La Carampana allora si alza di nuovo, ergendosi in tutto il suo splendore dei suoi settant’anni di pellacce bruciacchiate, capelli tinti, denti finti e borse sotto gli occhi vacui e, con voce stridula, dichiara trionfante alle colleghe:”Avete visto? Questo qui ha capito di essere stato un cafone! Ed io il caffé me lo pago”. E getta, con un gesto sprezzante, due euro sul tavolino. Lo Schiena a quel punto si accorge che io e mia moglie esistiamo e ci getta un’occhiata incredula. Non se ne capacita: innanzi tutto della sua gentilezza, e poi della reazione della vegliarda. E per non sapere né leggere, né scrivere, scompare. Lo rivedremo mezz’ora dopo in spiaggia, tutto preso da un’epica disfida a racchettoni. Attività nella quale eccelle, si nota alla prima occhiata.

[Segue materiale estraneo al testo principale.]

(** * fetch HTTP HealthCheck

    A model of [fetch.go], the program that polls the endpoints of a YAML
    file every 15 seconds and prints the availability of each host, and of
    the sequential variant of the same program kept in [README.md].

    The first part of the file holds the definitions, in the order of the
    program: the [float64] arithmetic of the counters, the parts of Go's
    [net/url] and [net/http] the program calls, the program itself with its
    goroutines, and the sequential variant.  The second part holds the
    properties. *)

From Stdlib Require Import ZArith QArith Qround Qabs Qpower Lia Lqa Bool.
From Stdlib Require Import String Ascii List Permutation.
From Stdlib Require Floats.SpecFloat.
From stdpp Require Import base gmap strings list.

(* ================================================================== *)
(** * Part I: definitions *)
(* ================================================================== *)

(** ** float64

    [Result.Attempt] and [Result.Success] are [float64] counters and
    [Uptime] divides and multiplies them, so the arithmetic is modelled as
    IEEE 754 binary64 has it: an operation returns the exact result rounded
    to a 53-bit significand, ties to even.  A finite number is
    [(-1)^neg * m * 2^e]; it is stored with [m = 0], or with
    [2^52 <= m < 2^53].  The exponent range is not bounded: the program
    only computes 0 and numbers between 2^-53 and 2^53, far from overflow
    and from the subnormal range. *)
Module Float64.

Inductive float64 : Type :=
  | Fin (neg : bool) (m e : Z)
  | Inf (neg : bool)
  | NaN.

Definition F2Q (neg : bool) (m e : Z) : Q :=
  ((if neg then -1 else 1) * inject_Z m * 2 ^ e)%Q.

(** The value of a finite number; infinities and NaN have none. *)
Definition val (x : float64) : Q :=
  match x with Fin neg m e => F2Q neg m e | _ => 0%Q end.

(** The exponent [e] with [2^(52+e) <= x < 2^(53+e)], for [0 < x]. *)
Definition exponent (x : Q) : Z :=
  let q := Qred x in
  let e1 := (Z.log2 (Qnum q) - Z.log2 (Zpos (Qden q)) - 53)%Z in
  if Qle_bool (2 ^ (53 + e1)) x then (e1 + 1)%Z else e1.

(** The nearest integer, a tie going to the even one. *)
Definition rne (y : Q) : Z :=
  let f := Qfloor y in
  match (y - inject_Z f ?= 1 # 2)%Q with
  | Lt => f
  | Gt => (f + 1)%Z
  | Eq => if Z.even f then f else (f + 1)%Z
  end.

Definition round_pos (neg : bool) (a : Q) : float64 :=
  let e := exponent a in
  let m := rne (a / 2 ^ e) in
  if (m =? 2 ^ 53)%Z then Fin neg (2 ^ 52) (e + 1) else Fin neg m e.

(** Rounding of an exact result to float64. *)
Definition round_Q (x0 : Q) : float64 :=
  let x := Qred x0 in
  match Qnum x with
  | Z0 => Fin false 0 0
  | Zpos _ => round_pos false x
  | Zneg _ => round_pos true (- x)
  end.

(** Conversion of an integer, [float64(n)], and of an integer constant. *)
Definition of_Z (n : Z) : float64 := round_Q (inject_Z n).

Definition zero : float64 := Fin false 0 0.

Definition is_zero (x : float64) : bool :=
  match x with Fin _ m _ => (m =? 0)%Z | _ => false end.

(** [x == y] *)
Definition feqb (x y : float64) : bool :=
  match x, y with
  | Fin s1 m1 e1, Fin s2 m2 e2 => Qeq_bool (F2Q s1 m1 e1) (F2Q s2 m2 e2)
  | Inf s1, Inf s2 => Bool.eqb s1 s2
  | _, _ => false
  end.

(** [x + y] *)
Definition fadd (x y : float64) : float64 :=
  match x, y with
  | NaN, _ | _, NaN => NaN
  | Inf s1, Inf s2 => if Bool.eqb s1 s2 then Inf s1 else NaN
  | Inf s, Fin _ _ _ | Fin _ _ _, Inf s => Inf s
  | Fin s1 m1 e1, Fin s2 m2 e2 =>
      let r := (F2Q s1 m1 e1 + F2Q s2 m2 e2)%Q in
      if Qeq_bool r 0 then Fin (s1 && s2) 0 0 else round_Q r
  end.

(** [x * y] *)
Definition fmul (x y : float64) : float64 :=
  match x, y with
  | NaN, _ | _, NaN => NaN
  | Inf s1, Inf s2 => Inf (xorb s1 s2)
  | Inf s1, Fin s2 m _ | Fin s2 m _, Inf s1 =>
      if (m =? 0)%Z then NaN else Inf (xorb s1 s2)
  | Fin s1 m1 e1, Fin s2 m2 e2 =>
      if (m1 =? 0)%Z || (m2 =? 0)%Z then Fin (xorb s1 s2) 0 0
      else round_Q (F2Q s1 m1 e1 * F2Q s2 m2 e2)
  end.

(** [x / y] *)
Definition fdiv (x y : float64) : float64 :=
  match x, y with
  | NaN, _ | _, NaN => NaN
  | Inf _, Inf _ => NaN
  | Inf s1, Fin s2 _ _ => Inf (xorb s1 s2)
  | Fin s1 _ _, Inf s2 => Fin (xorb s1 s2) 0 0
  | Fin s1 m1 e1, Fin s2 m2 e2 =>
      if (m2 =? 0)%Z then (if (m1 =? 0)%Z then NaN else Inf (xorb s1 s2))
      else if (m1 =? 0)%Z then Fin (xorb s1 s2) 0 0
      else round_Q (F2Q s1 m1 e1 / F2Q s2 m2 e2)
  end.

(** [math.Round]: the nearest integer, a half going away from zero;
    zeros, infinities and NaN are returned as they are. *)
Definition Round (x : float64) : float64 :=
  match x with
  | Fin neg m e =>
      let r := Qfloor (F2Q false m e + (1 # 2)) in
      if (r =? 0)%Z then Fin neg 0 0 else round_pos neg (inject_Z r)
  | _ => x
  end.

(** [int(x)]: the fraction is dropped.  For a number outside the range of
    [int], and for an infinity or NaN, the language leaves the result to
    the implementation; on amd64 it is the smallest [int]. *)
Definition int_min : Z := (- 2 ^ 63)%Z.

Definition to_int (x : float64) : Z :=
  match x with
  | Fin neg m e =>
      let t := Qfloor (F2Q false m e) in
      let z := if neg then (- t)%Z else t in
      if ((int_min <=? z) && (z <? 2 ^ 63))%Z then z else int_min
  | _ => int_min
  end.

(** The same number as a value of the Standard Library's specification
    of IEEE 754 arithmetic, against which the operations are tested. *)
Definition to_spec (x : float64) : SpecFloat.spec_float :=
  match x with
  | Fin neg (Zpos p) e => SpecFloat.S754_finite neg p e
  | Fin neg _ _ => SpecFloat.S754_zero neg
  | Inf neg => SpecFloat.S754_infinity neg
  | NaN => SpecFloat.S754_nan
  end.

End Float64.

(** ** strings

    The functions of Go's [strings] package that [net/url] calls.  A Go
    string is a sequence of bytes; a byte is an [ascii]. *)
Module strings.

Definition byte (c : ascii) : N := N_of_ascii c.

Fixpoint take (n : nat) (s : string) : string :=
  match n, s with
  | S n', String c s' => String c (take n' s')
  | _, _ => EmptyString
  end.

Fixpoint drop (n : nat) (s : string) : string :=
  match n, s with
  | S n', String _ s' => drop n' s'
  | _, _ => s
  end.

Definition HasPrefix (s prefix : string) : bool := String.prefix prefix s.

Fixpoint Index (s substr : string) : option nat :=
  if String.prefix substr s then Some 0%nat
  else match s with
       | EmptyString => None
       | String _ s' => S <$> Index s' substr
       end.

Fixpoint LastIndexByte (s : string) (c : ascii) : option nat :=
  match s with
  | EmptyString => None
  | String a s' =>
      match LastIndexByte s' c with
      | Some i => Some (S i)
      | None => if Ascii.eqb a c then Some 0%nat else None
      end
  end.

Definition Contains (s substr : string) : bool :=
  match Index s substr with Some _ => true | None => false end.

A parte il fatto che è tutto da vedere se il caffè shakerato costa due euro, ognuno di voi tragga le sue conclusioni, la sua morale su questa storia.

Per conto mio, faccio propria la frase di mia moglie, che non eccede mai ed è una delle donne più fini del globo (la battono solo Audrey Hepburn in Colazione da Tiffany e poche altre), ma che di fronte a questa storia ha dichiarato:
“Certo che ci poteva sputare dentro il caffé! Tanto non si vede, è shekerato.”

Buone vacanze nel Golfo dei Poeti!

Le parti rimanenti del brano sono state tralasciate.